命苦啊,早知道在那个北狄人亮相的时候他就该跳上台。即便像卫濯风那样身受重伤,也比现在他好手好脚,不得不将未来舅母荣登宝座的消息告诉舅舅的好。
恨啊!
看着拖了两天,不得不“伸头一刀”的萧匡,从鸾轻笑。
“那天你看清了么?”她问。
那天呐
笔尖落在淡淡的竹青纸上,晕出浓浓的团墨。
他算勉强看清吧,换剑到左手,而后如云烟般消失在鲜于耿的面前,剑身没身的刹那如光影般,转瞬便回到已至鲜于耿身后的她的手中。

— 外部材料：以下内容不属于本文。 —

(* ===== verification/Thread.v ===== *)
(** Futexes ([kernel/futex.c]), thread-specific data and the end of a thread
    (pthread_tls_cleanup of [kernel/pthread/pthread.c], thread_exit of
    [kernel/proc/sched/sched.c]).

    A routine that waits is the part up to the switch, which either returns or
    leaves the thread asleep, and the part that runs when the thread is current
    again. *)

From stdpp Require Import base numbers list gmap.
From Stdlib Require Import ZArith Lia.
From S2P Require Import Prelude Pmm Vm Vmspace Pid Proc Sched SchedInv Signal WaitQ.

(** * Futexes *)

Definition NBUCKETS : Z := 64.

(** [&bucket[i]]: the static array lies at [bucket], 16 bytes an element. *)
Definition bucket_wq (bucket i : Z) : wait_queue := (bucket + 16 * i, WQ_main).

Definition futex_init (bucket : Z) (s : sched) : sched :=
  for_range 0 NBUCKETS (fun i => wq_init (bucket_wq bucket i)) s.

(** What user addresses mean: the address spaces by the address of their struct,
    the page tables, and user memory. *)
Record uspace := Uspace { spaces : Z -> address_space; tables : vm; umemory : umem }.

(** 0 when the word is not mapped. *)
Definition uaddr_phys (us : uspace) (va : Z) (s : sched) : Z :=
  let cur := current_process s in
  if (cur =? 0) || (get s cur F_aspace =? 0) then 0 else
  let frame := (vmspace_phys (spaces us (get s cur F_aspace)) (Z.land va (2 ^ 64 - 4096)) (tables us)).1 in
  if frame =? 0 then 0 else frame + Z.land va 0xFFF.

Definition bucket_of (phys : Z) : Z := Z.shiftr phys 2 mod NBUCKETS.

(** A result, or the thread sleeps and goes on with the routine's second part. *)
Inductive wait_step := Ret (rc : Z) (s : sched) | Sleeps (s : sched).

Definition futex_wait (bucket : Z) (us : uspace) (uaddr val timeout : Z) (s : sched)
  : option wait_step :=
  let phys := uaddr_phys us uaddr s in
  if phys =? 0 then Some (Ret (- EFAULT) s) else
  let b := bucket_of phys in
  if negb (copy_from_user_ok uaddr 4 (umemory us)) then Some (Ret (- EFAULT) s)
  else if negb (ld32 (um (umemory us)) uaddr =? val) then Some (Ret (- EAGAIN) s)
  else s' ← sched_wait_enter (bucket_wq bucket b) timeout s; Some (Sleeps s').

(** The rest of futex_wait: [b] and [cur] are those of its first part. *)
Definition futex_wait_leave (fuel : nat) (bucket b cur : Z) (s : sched) : option (Z * sched) :=
  '(rc, s) ← sched_wait_leave fuel (bucket_wq bucket b) cur s;
  Some (if rc =? 2 then - EINTR else if rc =? 1 then - ETIMEDOUT else 0, s).

(** The loop of futex_wake. *)
Fixpoint futex_wake_loop (fuel : nat) (wq : wait_queue) (n woken : Z) (s : sched)
  : option (Z * sched) :=
  match fuel with
  | O => None
  | S fuel' =>
      if (woken <? n) && truth (wq_head s wq) then
        s ← wq_wake_one fuel wq s;
        futex_wake_loop fuel' wq n (woken + 1) s
      else Some (woken, s)
  end.

Definition futex_wake (fuel : nat) (bucket : Z) (us : uspace) (uaddr n : Z) (s : sched)
  : option (Z * sched) :=
  let phys := uaddr_phys us uaddr s in
  if phys =? 0 then Some (- EFAULT, s)
  else futex_wake_loop fuel (bucket_wq bucket (bucket_of phys)) n 0 s.

(** * Thread-specific data *)

Definition PTHREAD_KEYS_MAX : Z := 64.

(** The address of the key table. *)
Section keys.
Context (key_table : Z).

(** [Some key]: the key that was taken. *)
Definition pthread_key_create (key_ptr dtor : Z) (s : sched) : Z * option Z * sched :=
  if key_ptr =? 0 then (EINVAL, None, s) else
  match find_slot (Z.to_nat PTHREAD_KEYS_MAX) 0 (fun i => get s key_table (F_key_used i) =? 0) with
  | Some i => (0, Some i, put key_table (F_key_dtor i) dtor (put key_table (F_key_used i) 1 s))
  | None => (EAGAIN, None, s)
  end.

Definition pthread_key_delete (key : Z) (s : sched) : Z * sched :=
  if (key <? 0) || (PTHREAD_KEYS_MAX <=? key) then (EINVAL, s)
  else (0, put key_table (F_key_dtor key) 0 (put key_table (F_key_used key) 0 s)).

(** [tls]: what kcalloc returns for the array, which is then zero. *)
Definition pthread_setspecific (tls key value : Z) (s : sched) : Z * sched :=
  if (key <? 0) || (PTHREAD_KEYS_MAX <=? key) || (get s key_table (F_key_used key) =? 0)
  then (EINVAL, s) else
  let self := current_process s in
  if truth (get s self F_tls) then (0, put (get s self F_tls) (F_tls_slot key) value s)
  else if tls =? 0 then (ENOMEM, s)
  else
    let s := for_range 0 PTHREAD_KEYS_MAX (fun k => put tls (F_tls_slot k) 0) s in
    let s := put self F_tls tls s in
    (0, put (get s self F_tls) (F_tls_slot key) value s).

Definition pthread_getspecific (key : Z) (s : sched) : Z :=
  if (key <? 0) || (PTHREAD_KEYS_MAX <=? key) then 0 else
  let self := current_process s in
  if get s self F_tls =? 0 then 0 else get s (get s self F_tls) (F_tls_slot key).

(** A destructor is a function of the program that made the key: [run_dtor] is
    the effect of calling it. *)
Context (run_dtor : Z -> Z -> sched -> sched).

(** One pass over the keys; whether a destructor was called. *)
Definition tls_pass (t : Z) (s : sched) : bool * sched :=
  for_range 0 PTHREAD_KEYS_MAX
    (fun k '(any, s) =>
       let val := get s (get s t F_tls) (F_tls_slot k) in
       if truth val && truth (get s key_table (F_key_used k)) && truth (get s key_table (F_key_dtor k))
       then (true, run_dtor (get s key_table (F_key_dtor k)) val
                     (put (get s t F_tls) (F_tls_slot k) 0 s))
       else (any, s)) (false, s).

Fixpoint tls_passes (n : nat) (t : Z) (s : sched) : sched :=
  match n with
  | O => s
  | S n => let '(any, s) := tls_pass t s in if any then tls_passes n t s else s
  end.

Definition pthread_tls_cleanup (t : Z) (s : sched) : sched :=
  if (t =? 0) || (get s t F_tls =? 0) then s else tls_passes 4 t s.

(** * The end of a thread *)

(** vfs_close_all: the effect of closing the descriptors. *)
Context (vfs_close_all : Z -> sched -> sched).

(** thread_exit from local_irq_save on: the thread becomes a zombie and another
    one runs. *)
Definition exit_locked (fuel : nat) (code : Z) (s : sched) : option sched :=
  let cur := current_process s in
  let s := put cur F_exit_code code s in
  let s := put cur F_exit_time (timer_ticks s) s in
  let s := put cur F_cpu_time_used
             (u64 (get s cur F_cpu_time_used + (get s cur F_exit_time - get s cur F_creation_time))) s in
  p ← proc_reparent_orphans fuel cur (pr s);
  let s := with_pr p s in
  s ← (if truth (get s cur F_parent_pid) && negb (get s cur F_parent_pid =? get s cur F_pid)
       then p ← proc_remove_child fuel cur (pr s); Some (with_pr p s)
       else Some s);
  let s := put cur F_state PROC_ZOMBIE s in
  s ← wq_wake_all fuel (cur, WQ_join) s;
  let parent := proc_find (s32 (get s cur F_parent_pid)) (pr s) in
  s ← (if truth parent && negb (parent =? cur)
       then s ← wq_wake_all fuel (parent, WQ_child) s; Some (signal_send parent SIGCHLD s).2
       else Some s);
  let s := if truth (get s cur F_detached)
           then with_reap cur (put cur F_run_next (reap_list s) s) else s in
  schedule s.

(** clear_child_tid: the word is cleared and a waiter on it is woken. *)
Definition clear_tid (fuel : nat) (bucket : Z) (us : uspace) (s : sched) : option (sched * uspace) :=
  let cur := current_process s in
  let a := get s cur F_clear_child_tid in
  if truth a then
    let '(_, u) := copy_to_user a (fun _ => 0) 4 (umemory us) in
    let us := Uspace (spaces us) (tables us) u in
    '(_, s) ← futex_wake fuel bucket us a 1 s;
    Some (put cur F_clear_child_tid 0 s, us)
  else Some (s, us).

Definition thread_exit (fuel : nat) (bucket : Z) (us : uspace) (code : Z) (s : sched)
  : option (sched * uspace) :=
  let s := pthread_tls_cleanup (current_process s) s in
  '(s, us) ← clear_tid fuel bucket us s;
  let s := vfs_close_all (current_process s) s in
  s ← exit_locked fuel code s;
  Some (s, us).

Definition proc_exit := thread_exit.

Definition pthread_exit (fuel : nat) (bucket : Z) (us : uspace) (retval : Z) (s : sched)
  : option (sched * uspace) :=
  thread_exit fuel bucket us 0 (put (current_process s) F_retval retval s).

End keys.

(** * Wake-ups of futexes *)

Lemma wake_one_head fuel wq x l s :
  wq_rep s wq (x :: l) -> is_blocked s x = true -> (S (length l) < fuel)%nat ->
  exists s', wq_wake_one fuel wq s = Some s' /\ wq_rep s' wq l
    /\ (forall u, get s' u F_state = if u =? x then PROC_READY else get s u F_state).
Proof.
  intros Hr Hb Hl. destruct (wake_one_spec fuel wq (x :: l) s Hr Hl) as (s' & H1 & H2 & H3).
  exists s'. cbn [split_wake] in H2, H3. rewrite Hb in H2, H3. split_and!; [done|done|].
  intros u. rewrite H3. cbn [fst]. rewrite (bool_decide_ext (Some u = Some x) (u = x)) by naive_solver.
  case_bool_decide; zcase; done.
Qed.

(** Waiters of every word whose address falls in a bucket share one queue,
    and futex_wake takes them in order whatever word they wait on. When a waiter
    [x] of another word is ahead of the waiter [y] of this word, waking one
    waiter of this word wakes [x], reports one waiter woken, and leaves [y]
    asleep: the collision is not a harmless spurious wake-up, the wake-up of
    this word is lost. *)
Theorem futex_wake_collision fuel bucket us a s x y l :
  uaddr_phys us a s <> 0 ->
  wq_rep s (bucket_wq bucket (bucket_of (uaddr_phys us a s))) (x :: l) -> (S (length l) < fuel)%nat ->
  is_blocked s x = true -> y ∈ l -> is_blocked s y = true ->
  exists s', futex_wake fuel bucket us a 1 s = Some (1, s')
    /\ get s' x F_state = PROC_READY /\ is_blocked s' y = true.
Proof.
  intros Hp Hr Hl Hx Hy Hyb. unfold futex_wake. destruct (Z.eqb_spec (uaddr_phys us a s) 0) as [|_]; [done|].
  set (wq := bucket_wq _ _) in *. destruct (wake_one_head fuel wq x l s Hr Hx Hl) as (s' & H1 & H2 & H3).
  destruct fuel as [|fuel]; [lia|]. cbn [futex_wake_loop].
  assert (Hh : truth (wq_head s wq) = true) by (destruct Hr as (Hc & _); by rewrite (chain_head _ _ _ _ Hc)).
  rewrite Hh. cbn [Z.ltb Z.compare andb]. rewrite H1. cbn [mbind option_bind].
  destruct fuel as [|fuel]; [lia|]. cbn [futex_wake_loop]. rewrite Z.add_0_l, Z.ltb_irrefl. cbn [andb].
  exists s'. split_and!; [done|by rewrite H3, Z.eqb_refl|]. unfold is_blocked. rewrite H3.
  destruct (Z.eqb_spec y x) as [E|_]; [|exact Hyb].
  destruct Hr as (_ & Hnd & _). apply NoDup_cons in Hnd as [Hn _]. by rewrite E in Hy.
Qed.

(** ** Witness: two words of one page, 256 bytes apart *)

Definition demo_us : uspace :=
  Uspace (fun _ => demo_as) (demo_mapped (Z.lor PAGE_WRITABLE PAGE_USER)).2
    (Umem (fun _ => 0) (fun a => (0x400000 <=? a) && (a <? 0x401000))).

(** Threads 3000, 4000 and 2000 share the address space. *)
Definition demo_three : sched :=
  let s := (thread_create (Text 16 32) 4000 400000 48 0 None 12 demo_two).2 in
  put 2000 F_aspace 64 (put 3000 F_aspace 64 (put 4000 F_aspace 64 s)).

Definition demo_wait (a : Z) (s : sched) : sched :=
  match futex_wait 9000 demo_us a 0 0 s with
  | Some (Sleeps s') => s'
  | _ => s
  end.

(** 3000 waits on the word at 0x400000, then 4000 on the word at 0x400100. *)
Definition demo_two_wait : sched := demo_wait 0x400100 (demo_wait 0x400000 (demo_run schedule demo_three)).

Lemma futex_wake_collision_witness :
  exists s', futex_wake 3 9000 demo_us 0x400100 1 demo_two_wait = Some (1, s')
    /\ get s' 3000 F_state = PROC_READY /\ is_blocked s' 4000 = true.
Proof.
  apply (futex_wake_collision 3 9000 demo_us 0x400100 demo_two_wait 3000 4000 [4000]).
  - vm_compute. discriminate.
  - split_and!.
    + repeat first [split; [vm_compute; reflexivity|split; [discriminate|]] | vm_compute; reflexivity].
    + apply NoDup_cons_2; [by rewrite list_elem_of_singleton|apply NoDup_singleton].
    + vm_compute. reflexivity.
  - cbn. lia.
  - vm_compute. reflexivity.
  - apply list_elem_of_here.
  - vm_compute. reflexivity.
Defined.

快得不及瞬目,以至于在场的没几人能看清,也因此流出新任盟主是操弄鬼神杀人的传言,即便这与她道门的身份十分吻合。
“令人惊叹的手法,纵我博闻广记,也是第一次看到。”从鸾叹道,而后看向他,“只是秭归为何这样做呢。”
凭他年幼时与五绝门人的牵扯来说,如果他没猜错——
“哎哎,我现在考虑的不是这个啊。”萧匡颓废地握起废纸,恨不得将毛笔插了一头。
“不能告诉我么?”
“阿鸾”为何要这般看着他。
“说你没心没肺,其实你是残忍。”
“我”
“哼。”重拍他的脑门,从鸾假作调笑,“写你的信吧。”
失神地捂住额头,他刚要说什么,就觉察到异样。正午的客栈,天南海北的江湖人,怎可能死一般的寂静。
俊眉一拧,他推开从鸾客房的窗。